Deryl
Deryl

Reputation: 66

How to count initialized fields in C# method?

My class is like:

public class Person
{
    public string Name { get; set; }
    public string Surname { get; set; }
    public string Nickname{ get; set; }

    public Person GetPersonData()
    {
        return new Person()
        {
            Name = "Chris",
            Surname = "Topher"
        };
    }
}

How can I count elements in GetPersonData() method? I was using GetProperties a bit, but then, when I have some more methods with initialization of others variables, then it does not work as i would like to. I need to get exact number of elements there. Thank you for any help!

Upvotes: 0

Views: 258

Answers (1)

ProgrammingLlama
ProgrammingLlama

Reputation: 38850

If you simply want to know if the properties have been assigned, you could use a pattern like this:

public class Person
{
    private string _name;
    private string _surname;
    private string _nickname;

    public string Name { get => _name; set { _name = value; NameInitialized = true; } }
    public bool NameInitialized { get; private set; }
    public string Surname { get => _surname; set { _surname = value; SurnameInitialized = true; } }
    public bool SurnameInitialized { get; private set; }
    public string Nickname { get => _nickname; set { Nic _nickname = value; NicknameInitialized = true; } }
    public bool NicknameInitialized { get; private set; }

    public Person GetPersonData()
    {
        return new Person()
        {
            Name = "Chris",
            Surname = "Topher"
        };
    }
}

Basically, when you assign a value via the setter, it will set the corresponding boolean property to true. Of course, you could still set Nickname = default(string); and then it would still be counted as "initialized", but I think this solution may solve your problem.

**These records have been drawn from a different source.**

Lemma options_fine i o : In o (payment_options i) -> option_fine i o.
Proof.
  unfold payment_options. cbv zeta.
  set (base := omap (method_option i) (pay_methods i)).
  assert (forall o, In o base -> option_fine i o) as Hbase.
  { intros x Hx. apply list_elem_of_In, list_elem_of_omap in Hx as (m & _ & Hm). by eapply method_option_fine. }
  assert (forall l id name p, (forall o, In o l -> option_fine i o) ->
            forall o, In o (add_default id name p i l) -> option_fine i o) as Hadd.
  { intros l id name p Hl x [Hx|[Hp ->]]%add_default_In; [by apply Hl|by apply default_fine]. }
  destruct (hasSpecificWaffoMethods i) eqn:Hw.
  - intros [Ho|Ho]%in_app_iff; [by eapply Hadd; [apply Hadd, Hbase|]|].
    apply in_imap in Ho as (n & a & _ & ->). split; [|apply providerMin_pos].
    by apply andb_true_iff in Hw as [? _].
  - by apply Hadd, Hadd, Hadd, Hbase.
Qed.

Lemma waffo_listed i : enable_waffo_topup i = true -> exists o, In o (payment_options i) /\ provider o = Waffo.
Proof.
  intros Hp. unfold payment_options. cbv zeta. destruct (hasSpecificWaffoMethods i) eqn:Hw.
  - apply andb_true_iff in Hw as [_ Hw]. destruct (waffo_pay_methods i) as [|m l]; [done|].
    exists (waffo_option i 0 m). split; [|done]. apply in_app_iff. right. by left.
  - by apply add_default_has.
Qed.

Lemma tail_keeps i l o :
  In o l -> In o (if hasSpecificWaffoMethods i then l ++ imap (waffo_option i) (waffo_pay_methods i)
                  else add_default (js "waffo") (js "Waffo") Waffo i l).
Proof. intros Ho. destruct (hasSpecificWaffoMethods i); [apply in_app_iff; by left|by apply add_default_keeps]. Qed.

Lemma provider_listed i p :
  p <> Epay -> provider_enabled p i = true -> exists o, In o (payment_options i) /\ provider o = p.
Proof.
  intros Hne Hp. destruct p; [done| |by apply waffo_listed|].
  - destruct (add_default_has (js "stripe") (js "Stripe") Stripe i (omap (method_option i) (pay_methods i)) Hp)
      as (o & Ho & E). exists o. split; [|done]. by apply tail_keeps, add_default_keeps.
  - destruct (add_default_has (js "waffo_pancake") (js "Waffo Pancake") WaffoPancake i
                (add_default (js "stripe") (js "Stripe") Stripe i (omap (method_option i) (pay_methods i))) Hp)
      as (o & Ho & E). exists o. split; [|done]. by apply tail_keeps.
Qed.

(** The dialog offers a provider only if the server enables it, offers
    every enabled provider other than the generic one, and the least amount of
    every offer is positive. *)
Theorem offers_enabled_providers topupInfo :
  (forall o, In o (getTopupPaymentOptions topupInfo) ->
     provider_enabled (provider o) (info topupInfo) = true /\ ngt (minTopup o) zero = true)
  /\ (forall p, p <> Epay -> provider_enabled p (info topupInfo) = true ->
        exists o, In o (getTopupPaymentOptions topupInfo) /\ provider o = p).
Proof. split; [apply options_fine|apply provider_listed]. Qed.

You could also make use of CallerMemberName to get the property name and update a dictionary, for example.

public class Person
{
    private string _name;

    private void SetInitialized([CallerMemberName]string propertyName = "")
    {
        // update a dictionary
    }

    public string Name { get => _name; set { _name = value; SetInitialized(); } }
}

Nullable reference types could also be useful (but that's a feature planned for C# 8).